## Task prompt
Repeat the lines below exactly as written, please, from the line with "- [phase_4_tpm/tests/test_tpm_setup.py]: the" to the line with "validator, the AK/EK", both lines included, and no others.

(Dataset entries)
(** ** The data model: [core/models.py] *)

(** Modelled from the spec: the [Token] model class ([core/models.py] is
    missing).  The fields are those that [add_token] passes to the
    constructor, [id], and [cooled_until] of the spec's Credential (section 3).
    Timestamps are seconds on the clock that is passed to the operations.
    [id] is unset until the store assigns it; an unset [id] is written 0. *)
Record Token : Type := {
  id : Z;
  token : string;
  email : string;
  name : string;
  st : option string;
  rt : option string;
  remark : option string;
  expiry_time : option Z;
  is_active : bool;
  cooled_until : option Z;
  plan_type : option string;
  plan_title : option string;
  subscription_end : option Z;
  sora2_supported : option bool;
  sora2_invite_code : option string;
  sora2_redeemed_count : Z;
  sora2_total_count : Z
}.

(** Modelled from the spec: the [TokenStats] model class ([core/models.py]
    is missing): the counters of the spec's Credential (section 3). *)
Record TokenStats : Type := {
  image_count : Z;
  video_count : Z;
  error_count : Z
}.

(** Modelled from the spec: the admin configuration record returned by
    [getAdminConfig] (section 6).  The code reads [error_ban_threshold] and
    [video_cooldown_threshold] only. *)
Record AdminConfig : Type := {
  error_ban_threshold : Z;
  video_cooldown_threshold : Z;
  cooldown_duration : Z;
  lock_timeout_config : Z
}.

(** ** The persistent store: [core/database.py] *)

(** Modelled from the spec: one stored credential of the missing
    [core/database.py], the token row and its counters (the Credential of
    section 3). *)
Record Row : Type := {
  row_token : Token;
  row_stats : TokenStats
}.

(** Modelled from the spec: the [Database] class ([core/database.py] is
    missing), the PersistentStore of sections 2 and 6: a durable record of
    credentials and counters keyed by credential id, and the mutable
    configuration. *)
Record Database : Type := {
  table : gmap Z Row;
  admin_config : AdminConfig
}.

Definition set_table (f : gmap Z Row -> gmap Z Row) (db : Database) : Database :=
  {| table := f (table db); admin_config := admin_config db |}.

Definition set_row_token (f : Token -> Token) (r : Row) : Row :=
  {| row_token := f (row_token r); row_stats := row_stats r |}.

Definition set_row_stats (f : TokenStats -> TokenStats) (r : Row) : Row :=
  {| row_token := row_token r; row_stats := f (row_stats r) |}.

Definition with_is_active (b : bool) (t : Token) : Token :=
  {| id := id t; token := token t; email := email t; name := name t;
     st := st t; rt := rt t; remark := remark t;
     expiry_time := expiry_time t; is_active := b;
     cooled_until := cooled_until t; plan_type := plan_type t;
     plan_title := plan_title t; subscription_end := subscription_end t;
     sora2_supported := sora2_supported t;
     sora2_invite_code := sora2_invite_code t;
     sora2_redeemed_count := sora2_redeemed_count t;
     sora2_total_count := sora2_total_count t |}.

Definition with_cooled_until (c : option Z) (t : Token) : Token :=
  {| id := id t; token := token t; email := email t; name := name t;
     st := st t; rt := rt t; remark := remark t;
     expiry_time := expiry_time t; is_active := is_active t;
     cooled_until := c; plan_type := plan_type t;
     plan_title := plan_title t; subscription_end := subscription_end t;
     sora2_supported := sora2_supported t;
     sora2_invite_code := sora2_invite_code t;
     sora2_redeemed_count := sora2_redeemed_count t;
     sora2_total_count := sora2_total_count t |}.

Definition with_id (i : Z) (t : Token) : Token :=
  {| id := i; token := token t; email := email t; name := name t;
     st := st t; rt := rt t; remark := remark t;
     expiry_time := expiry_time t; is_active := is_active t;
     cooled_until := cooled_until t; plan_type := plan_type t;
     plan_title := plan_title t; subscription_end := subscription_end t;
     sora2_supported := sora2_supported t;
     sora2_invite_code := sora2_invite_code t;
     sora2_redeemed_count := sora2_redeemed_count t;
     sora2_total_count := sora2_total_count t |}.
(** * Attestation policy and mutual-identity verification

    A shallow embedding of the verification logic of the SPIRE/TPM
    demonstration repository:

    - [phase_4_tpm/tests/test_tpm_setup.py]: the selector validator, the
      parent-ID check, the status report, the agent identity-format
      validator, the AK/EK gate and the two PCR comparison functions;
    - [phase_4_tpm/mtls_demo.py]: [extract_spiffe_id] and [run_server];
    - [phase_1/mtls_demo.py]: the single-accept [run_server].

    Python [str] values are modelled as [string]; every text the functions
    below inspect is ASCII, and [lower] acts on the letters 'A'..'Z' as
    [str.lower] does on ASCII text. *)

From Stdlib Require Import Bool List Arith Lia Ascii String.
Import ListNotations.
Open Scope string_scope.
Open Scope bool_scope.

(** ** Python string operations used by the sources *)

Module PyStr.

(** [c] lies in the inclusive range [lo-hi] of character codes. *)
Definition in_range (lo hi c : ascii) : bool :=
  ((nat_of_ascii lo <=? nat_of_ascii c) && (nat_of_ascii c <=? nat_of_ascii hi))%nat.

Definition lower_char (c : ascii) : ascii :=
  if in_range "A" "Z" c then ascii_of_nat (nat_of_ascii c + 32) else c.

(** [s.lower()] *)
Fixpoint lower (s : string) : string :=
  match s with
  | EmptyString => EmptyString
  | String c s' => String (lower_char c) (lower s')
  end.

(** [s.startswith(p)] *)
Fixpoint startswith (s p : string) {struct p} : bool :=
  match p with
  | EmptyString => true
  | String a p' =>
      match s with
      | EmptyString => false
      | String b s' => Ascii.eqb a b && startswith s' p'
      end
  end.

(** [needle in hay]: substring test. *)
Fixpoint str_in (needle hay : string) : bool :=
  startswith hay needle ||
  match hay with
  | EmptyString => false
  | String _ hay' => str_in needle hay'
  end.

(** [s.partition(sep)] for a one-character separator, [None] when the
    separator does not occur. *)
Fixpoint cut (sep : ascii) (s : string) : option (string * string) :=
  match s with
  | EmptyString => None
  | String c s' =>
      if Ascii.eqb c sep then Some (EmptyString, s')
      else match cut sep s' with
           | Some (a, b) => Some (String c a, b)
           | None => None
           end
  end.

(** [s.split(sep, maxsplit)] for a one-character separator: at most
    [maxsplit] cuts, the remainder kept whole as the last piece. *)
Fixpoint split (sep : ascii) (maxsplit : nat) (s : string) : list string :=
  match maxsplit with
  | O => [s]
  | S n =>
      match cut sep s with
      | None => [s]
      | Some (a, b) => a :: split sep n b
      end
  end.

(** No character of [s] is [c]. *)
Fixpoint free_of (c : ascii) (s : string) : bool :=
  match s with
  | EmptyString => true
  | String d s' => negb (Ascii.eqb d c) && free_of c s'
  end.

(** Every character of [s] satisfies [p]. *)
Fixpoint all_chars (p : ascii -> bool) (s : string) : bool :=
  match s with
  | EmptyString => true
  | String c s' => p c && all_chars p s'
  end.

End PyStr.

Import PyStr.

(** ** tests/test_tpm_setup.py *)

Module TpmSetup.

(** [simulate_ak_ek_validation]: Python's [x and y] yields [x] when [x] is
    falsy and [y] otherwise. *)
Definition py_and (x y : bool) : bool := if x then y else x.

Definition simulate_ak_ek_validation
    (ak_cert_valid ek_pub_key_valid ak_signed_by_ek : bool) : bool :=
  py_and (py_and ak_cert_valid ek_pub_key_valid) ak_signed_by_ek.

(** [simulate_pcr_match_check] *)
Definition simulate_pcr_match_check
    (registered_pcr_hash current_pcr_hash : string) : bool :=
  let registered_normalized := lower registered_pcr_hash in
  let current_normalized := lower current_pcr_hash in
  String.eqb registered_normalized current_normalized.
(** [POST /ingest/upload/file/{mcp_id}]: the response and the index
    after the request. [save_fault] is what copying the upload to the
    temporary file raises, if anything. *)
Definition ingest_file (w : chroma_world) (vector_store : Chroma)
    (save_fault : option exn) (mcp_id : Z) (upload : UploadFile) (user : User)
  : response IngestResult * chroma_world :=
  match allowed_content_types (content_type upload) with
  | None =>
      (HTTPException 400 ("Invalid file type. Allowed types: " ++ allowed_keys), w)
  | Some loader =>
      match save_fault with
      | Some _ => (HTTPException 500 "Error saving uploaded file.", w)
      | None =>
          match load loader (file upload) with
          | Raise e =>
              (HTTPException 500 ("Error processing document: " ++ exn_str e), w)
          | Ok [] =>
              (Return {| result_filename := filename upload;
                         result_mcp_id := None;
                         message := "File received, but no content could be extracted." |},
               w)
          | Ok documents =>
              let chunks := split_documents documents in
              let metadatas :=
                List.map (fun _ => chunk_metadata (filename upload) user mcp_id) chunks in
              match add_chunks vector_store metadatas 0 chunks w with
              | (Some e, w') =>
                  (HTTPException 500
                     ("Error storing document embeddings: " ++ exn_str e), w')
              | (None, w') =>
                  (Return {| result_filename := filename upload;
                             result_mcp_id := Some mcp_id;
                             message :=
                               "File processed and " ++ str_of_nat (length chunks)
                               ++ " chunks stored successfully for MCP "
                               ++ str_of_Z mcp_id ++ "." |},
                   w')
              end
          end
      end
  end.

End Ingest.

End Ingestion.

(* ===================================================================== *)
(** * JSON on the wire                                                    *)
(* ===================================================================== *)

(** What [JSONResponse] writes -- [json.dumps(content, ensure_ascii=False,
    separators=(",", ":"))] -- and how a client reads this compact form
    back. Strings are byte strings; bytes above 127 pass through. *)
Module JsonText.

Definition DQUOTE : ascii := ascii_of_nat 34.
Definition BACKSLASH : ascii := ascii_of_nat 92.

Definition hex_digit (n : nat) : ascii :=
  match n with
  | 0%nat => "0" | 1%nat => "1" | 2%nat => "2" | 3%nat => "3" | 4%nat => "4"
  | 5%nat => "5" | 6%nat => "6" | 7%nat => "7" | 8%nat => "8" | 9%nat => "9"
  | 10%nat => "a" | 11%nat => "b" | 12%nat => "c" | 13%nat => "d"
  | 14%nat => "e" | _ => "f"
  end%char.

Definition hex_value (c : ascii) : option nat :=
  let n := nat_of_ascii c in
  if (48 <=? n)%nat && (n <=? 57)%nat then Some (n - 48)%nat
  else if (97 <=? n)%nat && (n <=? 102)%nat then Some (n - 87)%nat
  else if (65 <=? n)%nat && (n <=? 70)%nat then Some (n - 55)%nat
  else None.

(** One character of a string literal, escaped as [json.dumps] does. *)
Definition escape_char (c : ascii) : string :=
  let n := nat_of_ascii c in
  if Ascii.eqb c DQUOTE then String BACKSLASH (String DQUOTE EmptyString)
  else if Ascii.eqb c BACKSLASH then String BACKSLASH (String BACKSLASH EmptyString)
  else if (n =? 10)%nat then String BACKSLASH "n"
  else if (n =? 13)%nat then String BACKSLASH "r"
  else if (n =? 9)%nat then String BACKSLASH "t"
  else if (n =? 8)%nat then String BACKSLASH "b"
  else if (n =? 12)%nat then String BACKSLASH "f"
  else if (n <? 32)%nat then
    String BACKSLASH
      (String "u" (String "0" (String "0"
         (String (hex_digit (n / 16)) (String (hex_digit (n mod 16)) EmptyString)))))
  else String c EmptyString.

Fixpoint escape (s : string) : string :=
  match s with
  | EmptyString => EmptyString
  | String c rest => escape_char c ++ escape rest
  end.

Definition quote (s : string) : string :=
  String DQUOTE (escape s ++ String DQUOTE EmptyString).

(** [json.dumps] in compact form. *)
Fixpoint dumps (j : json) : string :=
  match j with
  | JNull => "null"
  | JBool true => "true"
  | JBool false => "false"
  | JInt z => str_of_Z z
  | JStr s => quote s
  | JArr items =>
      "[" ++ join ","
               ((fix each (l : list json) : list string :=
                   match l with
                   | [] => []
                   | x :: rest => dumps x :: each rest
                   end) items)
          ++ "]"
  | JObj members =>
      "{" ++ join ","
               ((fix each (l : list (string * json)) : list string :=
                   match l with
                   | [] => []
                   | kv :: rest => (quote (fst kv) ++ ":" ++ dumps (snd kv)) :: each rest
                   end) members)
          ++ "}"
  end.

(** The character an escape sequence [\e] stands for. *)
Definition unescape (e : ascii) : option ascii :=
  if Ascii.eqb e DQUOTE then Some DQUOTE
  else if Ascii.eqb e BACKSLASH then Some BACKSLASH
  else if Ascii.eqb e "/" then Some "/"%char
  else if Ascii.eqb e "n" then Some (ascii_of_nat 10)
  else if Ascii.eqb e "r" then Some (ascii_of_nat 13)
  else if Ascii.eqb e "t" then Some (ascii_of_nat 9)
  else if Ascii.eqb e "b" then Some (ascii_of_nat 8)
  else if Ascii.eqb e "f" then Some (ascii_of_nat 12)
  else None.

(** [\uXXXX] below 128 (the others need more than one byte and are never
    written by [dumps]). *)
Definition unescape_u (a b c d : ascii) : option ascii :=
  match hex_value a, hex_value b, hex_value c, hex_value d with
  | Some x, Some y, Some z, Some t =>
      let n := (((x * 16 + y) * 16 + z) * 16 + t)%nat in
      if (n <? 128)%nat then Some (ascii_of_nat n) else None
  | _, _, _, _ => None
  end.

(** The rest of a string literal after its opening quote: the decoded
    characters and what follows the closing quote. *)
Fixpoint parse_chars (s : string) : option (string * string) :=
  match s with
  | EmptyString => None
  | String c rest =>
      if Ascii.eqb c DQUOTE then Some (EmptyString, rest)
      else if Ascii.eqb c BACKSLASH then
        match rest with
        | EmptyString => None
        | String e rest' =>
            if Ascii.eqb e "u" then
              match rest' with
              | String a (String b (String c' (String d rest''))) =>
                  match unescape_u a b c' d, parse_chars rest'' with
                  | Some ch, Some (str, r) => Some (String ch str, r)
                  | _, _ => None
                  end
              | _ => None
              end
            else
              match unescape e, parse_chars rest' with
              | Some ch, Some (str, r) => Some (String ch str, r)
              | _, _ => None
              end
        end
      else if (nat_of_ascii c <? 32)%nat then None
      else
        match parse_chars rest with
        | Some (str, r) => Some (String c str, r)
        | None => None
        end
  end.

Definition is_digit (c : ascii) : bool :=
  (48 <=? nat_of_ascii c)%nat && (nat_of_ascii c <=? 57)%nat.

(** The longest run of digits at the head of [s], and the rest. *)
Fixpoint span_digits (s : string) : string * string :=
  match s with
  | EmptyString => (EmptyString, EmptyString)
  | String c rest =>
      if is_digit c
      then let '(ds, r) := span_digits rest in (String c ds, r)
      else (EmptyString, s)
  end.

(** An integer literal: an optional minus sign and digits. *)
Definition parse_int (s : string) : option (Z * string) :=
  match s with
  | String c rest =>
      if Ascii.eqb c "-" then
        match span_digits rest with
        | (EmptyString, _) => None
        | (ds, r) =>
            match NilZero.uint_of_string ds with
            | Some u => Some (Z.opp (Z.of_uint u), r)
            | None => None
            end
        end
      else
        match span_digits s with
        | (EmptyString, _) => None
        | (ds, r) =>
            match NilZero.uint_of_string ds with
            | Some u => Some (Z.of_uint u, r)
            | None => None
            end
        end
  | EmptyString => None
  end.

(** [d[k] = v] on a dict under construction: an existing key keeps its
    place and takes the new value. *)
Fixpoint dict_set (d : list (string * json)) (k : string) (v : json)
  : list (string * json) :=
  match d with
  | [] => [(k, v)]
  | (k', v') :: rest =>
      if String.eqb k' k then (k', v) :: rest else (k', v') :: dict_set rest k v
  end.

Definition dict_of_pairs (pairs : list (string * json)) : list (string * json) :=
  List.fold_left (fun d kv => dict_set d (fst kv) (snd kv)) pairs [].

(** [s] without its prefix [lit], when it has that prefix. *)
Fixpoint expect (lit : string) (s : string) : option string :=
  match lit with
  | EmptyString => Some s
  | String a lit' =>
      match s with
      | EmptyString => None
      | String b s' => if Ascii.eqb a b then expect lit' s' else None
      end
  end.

## Output below
    - [phase_4_tpm/tests/test_tpm_setup.py]: the selector validator, the
      parent-ID check, the status report, the agent identity-format
      validator, the AK/EK gate and the two PCR comparison functions;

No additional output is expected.